§ **What to produce**
What is the number of lines in the data below that contain "option"? Reply with the number only.

BEGIN Material provided

Lemma mark_allocated_panics p : p ∈ live \/ p = 0 /\ (size live < NR_SLOTS)%nat -> mark_allocated p slots = Panic.
Proof.
  intros Hp. unfold mark_allocated. msimpl. rewrite existsb_slot, bool_decide_eq_true_2; [done|].
  destruct Hp as [Hp|[-> Hp]]; [by apply kasan_live|by apply kasan_room].
Qed.

Lemma mark_allocated_full p : p ∉ live -> size live = NR_SLOTS -> mark_allocated p slots = Ret (tt, slots).
Proof.
  intros Hp Hfull. assert (H0 : 0 ∉ slots) by (rewrite kasan_room; lia).
  unfold mark_allocated. msimpl. rewrite existsb_slot, bool_decide_eq_false_2.
  - by rewrite fill_slot_full.
  - intros Hin. destruct (decide (p = 0)) as [->|Hne]; [done|]. by apply Hp, kasan_live.
Qed.

Lemma mark_free_spec p :
  p <> 0 ->
  if decide (p ∈ live) then exists slots', mark_free_chk p slots = Ret (true, slots') /\ kasan_rep slots' (live ∖ {[p]})
  else mark_free_chk p slots = Panic.
Proof.
  intros Hp. pose proof (clear_slot_spec p slots Hp) as Hc. unfold mark_free_chk. msimpl.
  destruct (decide (p ∈ live)) as [Hin|Hin].
  - rewrite decide_True in Hc by by apply kasan_live. destruct Hc as (slots' & -> & Hl & Ht).
    exists slots'. split; [done|]. pose proof (kr_nodup _ _ Hrep) as Hnd. rewrite <- Ht in Hnd.
    apply list.NoDup_cons in Hnd as [Hni Hnd]. split; [|done|].
    + rewrite Hl. apply Hrep.
    + rewrite (kr_live _ _ Hrep). apply leibniz_equiv. rewrite <- Ht. set_solver.
  - rewrite decide_False in Hc; [by rewrite Hc|]. intros Hs. by apply Hin, kasan_live.
Qed.
End kasan_rep.
(* ===== verification/PageTable.v ===== *)
(** * mm/VirtualMemoryMap.cc, include/mm/VirtualMemoryMap.h: page tables

    A [VMMap] is the physical address of its page global directory.  The state
    is the memory manager and the contents of physical memory as 64-bit words
    at 8-byte aligned addresses, which the kernel reaches directly.  A [memset]
    or [memcpy] of a page frame sets or copies its 512 words. *)

From Stdlib Require Import ZArith Lia.
From stdpp Require Import base gmap list numbers.
From S2P Require Import Prelude Math Mmu Mutex Buddy Slob Memory.

Open Scope Z_scope.

Record VM := mkVM { vm_kernel : Kernel; vm_mem : Z -> Z }.
Definition set_vm_kernel (k : Kernel) (s : VM) : VM := mkVM k (vm_mem s).
Definition set_vm_mem (m : Z -> Z) (s : VM) : VM := mkVM (vm_kernel s) m.
Definition on_kernel {A} (m : M Kernel A) : M VM A := zoom vm_kernel set_vm_kernel m.

(** ** Memory *)

Definition upd_word (a v : Z) (mem : Z -> Z) : Z -> Z := fun x => if x =? a then v else mem x.

Definition in_frame (frame x : Z) : bool := (frame <=? x) && (x <? frame + PAGE_SIZE).
Definition zero_frame (frame : Z) (mem : Z -> Z) : Z -> Z := fun x => if in_frame frame x then 0 else mem x.
Definition copy_frame (dst src : Z) (mem : Z -> Z) : Z -> Z :=
  fun x => if in_frame dst x then mem (src + (x - dst)) else mem x.

Definition rd_word (a : Z) : M VM Z := s ← get; mret (vm_mem s a).
Definition wr_word (a v : Z) : M VM unit := modify (fun s => set_vm_mem (upd_word a v (vm_mem s)) s).

(** [&pt[i]] *)
Definition entry (pt i : Z) : Z := pt + 8 * i.

Definition page_table_depth : nat := 4.
Definition nr_entries_per_pt : Z := PAGE_SIZE / 8.

(** [for (size_t i = 0; i < nr_entries_per_pt; i++)] *)
Fixpoint for_entries (n : nat) (i : Z) (body : Z -> M VM unit) : M VM unit :=
  match n with
  | O => mret tt
  | S n => body i;; for_entries n (i + 1) body
  end.

(** A page frame for a table, cleared. *)
Definition new_table : M VM Z :=
  page_frame ← on_kernel (get_free_page true);
  modify (fun s => set_vm_mem (zero_frame page_frame (vm_mem s)) s);;
  mret page_frame.

(** ** Walking *)

(** The loop of [walk] over the indices of the upper levels. *)
Fixpoint walk_loop (create_pte : bool) (indices : list Z) (pt : Z) : M VM (option Z) :=
  match indices with
  | [] => mret (Some pt)
  | pt_index :: indices =>
      d ← rd_word (entry pt pt_index);
      if negb (PD_INVALID d) then walk_loop create_pte indices (Z.land d PD_PAGE_MASK)
      else if negb create_pte then mret None
      else
        next_level_pt_addr ← new_table;
        wr_word (entry pt pt_index) (Z.lor next_level_pt_addr PD_TABLE);;
        walk_loop create_pte indices next_level_pt_addr
  end.

(** The address of the PTE, [None] for [nullptr]. *)
Definition walk (pgd v_addr : Z) (create_pte : bool) : M VM (option Z) :=
  pt ← walk_loop create_pte [PGD_INDEX v_addr; PUD_INDEX v_addr; PMD_INDEX v_addr] pgd;
  match pt with
  | None => mret None
  | Some pt => mret (Some (entry pt (PTE_INDEX v_addr)))
  end.

(** ** Operations *)

Definition new_vmmap : M VM Z :=
  pgd ← on_kernel (get_free_page true);
  if pgd =? 0 then mret pgd
  else modify (fun s => set_vm_mem (zero_frame pgd (vm_mem s)) s);; mret pgd.

Definition vm_map (pgd v_addr p_addr attr : Z) : M VM unit :=
  pte ← walk pgd v_addr true;
  match pte with
  | None => fault
  | Some pte =>
      d ← rd_word pte;
      if negb (PD_INVALID d) then panic
      else
        let attr := if Z.land attr PD_RDONLY =? 0 then Z.lor attr PD_COW_PAGE else attr in
        wr_word pte (Z.lor p_addr attr);;
        on_kernel (inc_page_ref_count p_addr);;
        mret tt
  end.

Definition unmap (pgd v_addr : Z) : M VM unit :=
  pte ← walk pgd v_addr false;
  match pte with
  | None => panic
  | Some pte =>
      d ← rd_word pte;
      wr_word pte 0;;
      on_kernel (dec_page_ref_count (Z.land d PD_PAGE_MASK));;
      mret tt
  end.

Definition is_cow_page (pgd v_addr : Z) : M VM bool :=
  if negb (is_aligned v_addr) then panic
  else
    pte ← walk pgd v_addr false;
    match pte with
    | None => mret false
    | Some pte => d ← rd_word pte; mret (negb (Z.land d PD_COW_PAGE =? 0))
    end.

(** 0 for [nullptr]. *)
Definition get_physical_address (pgd v_addr : Z) : M VM Z :=
  pte ← walk pgd v_addr false;
  match pte with
  | None => mret 0
  | Some pte => d ← rd_word pte; mret (Z.land d PD_PAGE_MASK + PAGE_OFFSET v_addr)
  end.

Definition get_unmapped_area (pgd len : Z) : Z := 0.

Definition not64 (x : Z) : Z := 2 ^ 64 - 1 - x.

Definition copy_page_frame (pgd v_addr : Z) : M VM unit :=
  pte ← walk pgd v_addr false;
  match pte with
  | None => panic
  | Some pte =>
      d ← rd_word pte;
      let old_page_frame := Z.land d PD_PAGE_MASK in
      let old_attr := Z.land d PD_ATTR_MASK in
      refs ← on_kernel (get_page_ref_count old_page_frame);
      if refs =? 1 then
        wr_word pte (Z.land d (not64 PD_COW_PAGE));;
        d ← rd_word pte;
        wr_word pte (Z.land d (not64 PD_RDONLY))
      else
        new_page_frame ← on_kernel (get_free_page true);
        modify (fun s => set_vm_mem (copy_frame new_page_frame old_page_frame (vm_mem s)) s);;
        wr_word pte (Z.lor new_page_frame old_attr);;
        d ← rd_word pte;
        wr_word pte (Z.land d (not64 PD_RDONLY));;
        on_kernel (dec_page_ref_count old_page_frame);;
        on_kernel (inc_page_ref_count new_page_frame);;
        mret tt
  end.

(** [below] is the number of levels below the table: [level] is [3 - below]. *)
Fixpoint dfs_kfree_page (below : nat) (pt : Z) : M VM unit :=
  for_entries (Z.to_nat nr_entries_per_pt) 0 (fun i =>
    d ← rd_word (entry pt i);
    if PD_INVALID d then mret tt
    else
      match below with
      | O =>
          let p_addr := Z.land d PD_PAGE_MASK in
          refs ← on_kernel (dec_page_ref_count p_addr);
          if refs =? 0 then on_kernel (kfree p_addr) else mret tt
      | S below =>
          dfs_kfree_page below (Z.land d PD_PAGE_MASK);;
          d ← rd_word (entry pt i);
          on_kernel (kfree (Z.land d PD_PAGE_MASK))
      end).

Fixpoint dfs_copy_page_tables (below : nat) (pt_old pt_new : Z) : M VM unit :=
  for_entries (Z.to_nat nr_entries_per_pt) 0 (fun i =>
    d ← rd_word (entry pt_old i);
    if PD_INVALID d then mret tt
    else
      match below with
      | O =>
          let page_frame_addr := Z.land d PD_PAGE_MASK in
          let v := Z.lor (Z.lor page_frame_addr USER_PAGE_RX) PD_COW_PAGE in
          wr_word (entry pt_new i) v;;
          wr_word (entry pt_old i) v;;
          on_kernel (inc_page_ref_count page_frame_addr);;
          mret tt
      | S below =>
          let old_page_frame := Z.land d PD_PAGE_MASK in
          new_page_frame ← new_table;
          wr_word (entry pt_new i) (Z.lor new_page_frame PD_TABLE);;
          dfs_copy_page_tables below old_page_frame new_page_frame
      end).

Definition vm_reset (pgd : Z) : M VM unit :=
  dfs_kfree_page 3 pgd;;
  modify (fun s => set_vm_mem (zero_frame pgd (vm_mem s)) s).

Definition copy_from (r_pgd pgd : Z) : M VM unit := dfs_copy_page_tables 3 r_pgd pgd.

Definition delete_vmmap (pgd : Z) : M VM unit := vm_reset pgd;; on_kernel (kfree pgd).

(** ** The CoW branch of [handle_page_fault] (kernel/Exception.cc)

    [true] if the fault was resolved, [false] if the task is to be killed. *)
Definition get_fault_page_addr (far_el1 : Z) : Z := Z.land far_el1 PAGE_MASK.
Definition resolve_page_fault (pgd far_el1 : Z) : M VM bool :=
  let fault_page_addr := get_fault_page_addr far_el1 in
  cow ← is_cow_page pgd fault_page_addr;
  if (cow : bool) then copy_page_frame pgd fault_page_addr;; mret true else mret false.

END Material provided

§ **Written response**
2